Aux Philippines, par exemple, plus d'un million de petits pêcheurs dépendent directement des récifs coralliens pour subvenir à leurs besoins quotidiens.

Le rapport estime que la pêche dans les récifs rapporte entre $15.000 et $150.000 par kilomètre carré par an. C'est souvent le cas dans des régions du monde où de nombreuses personnes vivent avec moins de deux dollars par jour.

En Asie du sud-est, la pêche dans les récifs apporte presque $2.5 milliards annuellement et dans les Caraïbes, $310 millions par an.

En général, les poissons de récif représentent un quart de la pêche mondiale, soit une source d'alimentation pour un milliard de personnes.

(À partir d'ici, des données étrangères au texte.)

(** The [k]-th entry of the list [l]. *)
Definition entry (l : ptr) (k : nat) : NM Param :=
  let! i := get l in slift (rd (parameters i !! k)).
(** Its machine, looked up from [mi] when it is not linked yet. *)
Definition entry_machine (mi l : ptr) (k : nat) : NM (option ptr) :=
  let! p := entry l k in
  match machine p with
  | Some x => sret (Some x)
  | None => run! lookup_parameter ct mi l k in
      let! p' := entry l k in sret (machine p')
  end.
Definition list_size (l : ptr) : NM nat := let! i := get l in sret (length (parameters i)).
Definition is_list (l : ptr) : NM bool :=
  let! i := get l in sret (bool_decide (i_type (fixed i) = "LIST")).
Definition missing (mi : ptr) (name : string) (v : Value) (d : DynamicValue) : NM DynamicValue :=
  run! emit (ELog mi name) in sret (result v (with_list None d)).

(** The state an operator asks for: the text of the property of that name, which
    is searched for on the first evaluation only, or the name itself. *)
Definition state_of (mi : ptr) (state : string) (d : DynamicValue) : NM (Ref * DynamicValue) :=
  match state_property d with
  | Some r => sret (r, d)
  | None => let! r := getValue ct mi state in sret (r, with_property r d)
  end.
Definition state_text (state : string) (r : Ref) : NM string :=
  if bool_decide (r = RNull) then sret state else let! v := load r in slift (asString v).

Definition in_state (text : string) (x : ptr) : NM bool :=
  let! i := get x in sret (bool_decide (text = current_state i)).
Definition is_in_mode (check_enabled : bool) (x : ptr) : NM bool :=
  let! i := get x in sret (Bool.eqb check_enabled (is_enabled i)).

(** One turn of the loops of ANY and ALL: an entry without a machine is passed
    over. *)
Definition test_entry (mi l : ptr) (want : bool) (test : ptr -> NM bool) (k : nat) : NM bool :=
  let! x := entry_machine mi l k in
  match x with
  | Some x => let! b := test x in sret (Bool.eqb b want)
  | None => sret false
  end.
Definition any_entry (mi l : ptr) (test : ptr -> NM bool) : NM bool :=
  let! n := list_size l in
  let! r := first_index n 0 (test_entry mi l true test) in
  sret (bool_decide (is_Some r)).
Definition all_entries (mi l : ptr) (test : ptr -> NM bool) : NM bool :=
  let! n := list_size l in
  match n with
  | O => sret false
  | _ => let! r := first_index n 0 (test_entry mi l false test) in
      sret (negb (bool_decide (is_Some r)))
  end.
Definition count_entries (mi l : ptr) (test : ptr -> NM bool) : NM Z :=
  let! n := list_size l in
  fold_index n 0 0 (fun k c =>
    let! b := test_entry mi l true test k in
    if b : bool then slift (int_of (c + 1)) else sret c).

Definition AnyInValue (state list_name : string) (mi : ptr) (d : DynamicValue) : NM DynamicValue :=
  let! sp := state_of mi state d in
  let! ml := lookup ct mi list_name in
  match ml with
  | None => missing mi list_name (Value_bool false) (snd sp)
  | Some l =>
      let! text := state_text state (fst sp) in
      let! b := any_entry mi l (in_state text) in
      sret (result (Value_bool b) (with_list ml (snd sp)))
  end.

Definition AllInValue (state list_name : string) (mi : ptr) (d : DynamicValue) : NM DynamicValue :=
  let! sp := state_of mi state d in
  let! ml := lookup ct mi list_name in
  match ml with
  | None => missing mi list_name (Value_bool false) (snd sp)
  | Some l =>
      let! n := list_size l in
      match n with
      | O => sret (result (Value_bool false) (with_list ml (snd sp)))
      | _ =>
          let! text := state_text state (fst sp) in
          let! b := all_entries mi l (in_state text) in
          sret (result (Value_bool b) (with_list ml (snd sp)))
      end
  end.

Definition CountValue (state list_name : string) (mi : ptr) (d : DynamicValue) : NM DynamicValue :=
  let! sp := state_of mi state d in
  let! ml := lookup ct mi list_name in
  match ml with
  | None => missing mi list_name (Value_int 0) (snd sp)
  | Some l =>
      let! n := list_size l in
      match n with
      | O => sret (result (Value_int 0) (with_list ml (snd sp)))
      | _ =>
          let! text := state_text state (fst sp) in
          let! c := count_entries mi l (in_state text) in
          sret (result (Value_int c) (with_list ml (snd sp)))
      end
  end.

Definition AnyEnabledDisabledValue (check_enabled : bool) (list_name : string) (mi : ptr)
    (d : DynamicValue) : NM DynamicValue :=
  let! ml := lookup ct mi list_name in
  match ml with
  | None => missing mi list_name (Value_bool false) d
  | Some l =>
      let! b := any_entry mi l (is_in_mode check_enabled) in
      sret (result (Value_bool b) (with_list ml d))
  end.
Definition AllEnabledDisabledValue (check_enabled : bool) (list_name : string) (mi : ptr)
    (d : DynamicValue) : NM DynamicValue :=
  let! ml := lookup ct mi list_name in
  match ml with
  | None => missing mi list_name (Value_bool false) d
  | Some l =>
      let! b := all_entries mi l (is_in_mode check_enabled) in
      sret (result (Value_bool b) (with_list ml d))
  end.

(** The value an entry contributes to SUM, MEAN, MIN and MAX: a property of its
    machine, if it has one, or the entry itself when no property is named. *)
Definition element (mi l : ptr) (property : string) (k : nat) : NM (option Value) :=
  if bool_decide (property = "") then let! p := entry l k in sret (Some (base (val p)))
  else
    let! x := entry_machine mi l k in
    match x with
    | Some x => let! r := getValue ct x property in let! v := load r in sret (Some v)
    | None => sret None
    end.

(** The common start of the operators that need a LIST: [work] runs on a list
    that has entries; otherwise the result is the integer [0]. *)
Definition on_list (list_name : string) (mi : ptr) (d : DynamicValue)
    (work : ptr -> nat -> DynamicValue -> NM DynamicValue) : NM DynamicValue :=
  let! ml := lookup ct mi list_name in
  match ml with
  | None => missing mi list_name (Value_int 0) d
  | Some l =>
      let! yes := is_list l in
      if yes : bool then
        let! n := list_size l in
        match n with
        | O => sret (result (Value_int 0) (with_list ml d))
        | _ => work l n (with_list ml d)
        end
      else run! emit (ELog mi list_name) in sret (result (Value_int 0) (with_list ml d))
  end.

Definition add_element (sum : Value) (v : option Value) : NM Value :=
  match v with
  | Some v => let! r := tokenise (value_add sum v) in sret (assign sum r)
  | None => sret sum
  end.
Definition SumValue (property list_name : string) (mi : ptr) (d : DynamicValue) : NM DynamicValue :=
  on_list list_name mi d (fun l n d =>
    let! sum := fold_index n 0 (Value_int 0) (fun k sum =>
      let! v := element mi l property k in add_element sum v) in
    sret (result sum d)).

Definition MeanValue (property list_name : string) (mi : ptr) (d : DynamicValue) : NM DynamicValue :=
  on_list list_name mi d (fun l n d =>
    let! r := fold_index n 0 (Value_int 0, 0) (fun k a =>
      let! v := element mi l property k in
      let! sum := add_element (fst a) v in
      match v with
      | Some _ => let? c := int_of (snd a + 1) in sret (sum, c)
      | None => sret (sum, snd a)
      end) in
    let d' := result (Value_int 0) d in
    if snd r =? 0 then sret d'
    else
      let? f := asFloat (fst r) None in
      if fst f then let? x := rd (snd f) in sret (result (Value_double (fdiv x (float_of_Z (snd r)))) d')
      else sret d').
(** A position given as a number or as the name of a property of the owner; [-1]
    when it has no integer value. *)
Definition position_value (scope : ptr) (v : Value) : NM Z :=
  let! r := (if Kind_eqb (kind v) t_symbol || Kind_eqb (kind v) t_string then
               let! i := get scope in
               let! f := table_ref (RProp scope (sValue v)) (sValue v) (properties i) in
               let! x := load f in slift (asInteger x None)
             else slift (asInteger v None)) in
  if fst r : bool then slift (rd (snd r)) else sret (-1).
(** How many entries to take. *)
Definition to_copy (op : SetOp) (owner : ptr) (sp ep : Z) (size : nat) : NM Z :=
  let all := Z.of_nat size in
  let? ranged := (if Kind_eqb (kind (base (count op))) t_integer && negb (ep =? -1)
                  then value_eq (base (count op)) (Value_int (-1)) else Ok false) in
  let? n := (if ranged : bool then long_of (ep - sp + 1) else Ok 0) in
  let c := if ranged then mkMV (assign (base (count op)) (Value_long n)) None None else count op in
  if Kind_eqb (kind (base c)) t_symbol then
    let! r := getValue_of ct owner c in
    let! v := load (fst r) in
    let? null := value_eq v Null in
    if null : bool then sret all
    else let? z := asInteger v None in
         if fst z then slift (rd (snd z)) else sret all
  else
    let? negative := (if Kind_eqb (kind (base c)) t_integer then value_lt (base c) (Value_int 0) else Ok false) in
    if negative : bool then sret all
    else let? z := asInteger (base c) None in
         if fst z then slift (rd (snd z)) else sret all.

(** Copying one selected entry to the destination. *)
Definition select_into (d : ptr) (a : MValue) (x : ptr) (copied : Z) : NM Z :=
  let! di := get d in
  if bool_decide (i_type (fixed di) = "LIST") then
    let! here := MachineIncludesParameter d (base a) in
    run! (if here : bool then sret tt else addParameter_value ct d a None (-1) false) in
    slift (int_of (copied + 1))
  else if bool_decide (i_type (fixed di) = "REFERENCE") then
    run! (if bool_decide (locals di = []) then sret tt else removeLocal d 0) in
    let! item := tokenise (Value_cstr "ITEM" t_symbol) in
    run! addLocal ct d (plain item) (Some x) in
    slift (int_of (copied + 1))
  else sret copied.

(** The loop over the entries from position [k]; [fuel] is one more than the
    entries that are left to look at. *)
Fixpoint select_loop (fuel : nat) (op : SetOp) (owner a d : ptr) (idx : nat) (limit : Z) (k : nat)
    (copied : Z) : NM unit :=
  match fuel with
  | O => sret tt
  | S f =>
    let! size := list_size a in
    if (size <=? k)%nat then sret tt
    else
      run! debugParameterChange d in
      let! p := entry a k in
      let v := mv_copy (val p) in
      if is_symbol p then
        let! r := lookup_value ct owner v in
        let v := snd r in
        run! set_item a idx v (fst r) in
        match fst r with
        | None => fun _ => Abort
        | Some x =>
            let! yes := match condition op with
              | None => sret true
              | Some c =>
                  run! modify a (fun i => set_names (<["ITEM" := Some x]> (localised_names i)) i) in
                  c owner
              end in
            if yes : bool then
              let! copied := select_into d v x copied in
              run! (if remove_selected op then removeParameter a (to_s32 (Z.of_nat k)) else sret tt) in
              if limit <=? copied then sret tt
              else select_loop f op owner a d idx limit (if remove_selected op then k else S k) copied
            else select_loop f op owner a d idx limit (S k) copied
        end
      else
        let! here := MachineIncludesParameter d (base v) in
        run! (if here : bool then sret tt else addParameter_value ct d v None (-1) false) in
        select_loop f op owner a d idx limit (S k) copied
  end.
Definition SelectSetOperation (op : SetOp) (a : option ptr) (d owner : ptr) : NM Status :=
  match a with
  | None => sret Failed
  | Some a =>
      let! sp := position_value owner (start_pos op) in
      let sp := if sp =? -1 then 0 else sp in
      let! ep := position_value owner (end_pos op) in
      let! i := get a in
      let! limit := to_copy op owner sp ep (length (parameters i)) in
      let? idx := item_index (locals i) in
      run! select_loop (S (length (parameters i))) op owner a d (snd idx) limit (Z.to_nat (u32 sp)) 0 in
      run! (if fst idx then sret tt else drop_local a (snd idx)) in
      run! erase_item a in
      run! displayList ct d in sret Complete
  end.

(** ** Intersection *)

(** [setListItem]; [idx] is the place of ITEM, and the local is appended the first
    time. *)
Definition setListItem (l : ptr) (item : MValue) (idx : nat) : NM unit :=
  let! name := tokenise (Value_cstr "ITEM" t_symbol) in
  run! modify l (fun i =>
    let p := match locals i !! idx with Some p => val p | None => mv_copy item end in
    let q := mkParam (mkMV (assign (base p) name) None None) (cached_machine item) (sValue (base item)) in
    set_locals (if (idx <? length (locals i))%nat then <[idx := q]> (locals i) else locals i ++ [q]) i) in
  match cached_machine item with
  | Some x => modify l (fun i => set_names (<["ITEM" := Some x]> (localised_names i)) i)
  | None => sret tt
  end.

Environ 1,5 à deux millions de personnes en Europe et en Amérique du Nord ont des aquariums. La grande majorité des poissons et des autres espèces marines qui alimentent ce commerce proviennent de récifs coralliens.

Le rapport estime que le Sri Lanka, par exemple, gagne un peu plus de $5.5 millions par an de telles exportations, permettant ainsi à près de 50 000 personnes de subvenir à leur besoin.

« Le fait que le commerce des poissons d'aquarium est de haute valeur mais de faible volume signifie qu'il pourrait, si bien géré, subvenir aux besoins de beaucoup plus de personnes. Un kilo de poissons d'aquarium valait presque $500 en 2002 contre $6 pour un kilo de poissons d'alimentation, » note le rapport.

Les mangroves sont également importantes pour la pêche. En moyenne, 75 pour cent des crevettes récoltées commercialement au Queensland (Australie) dépendent des mangroves.

Une forêt de mangrove de 400 kilomètres carrés à Matang (Malaisie) produit une pêche d'une valeur de $100 millions par an. Les mangroves de Matang génèrent des revenus supplémentaires en fournissant, chaque année, des produits de sylviculture d'une valeur de $10 millions.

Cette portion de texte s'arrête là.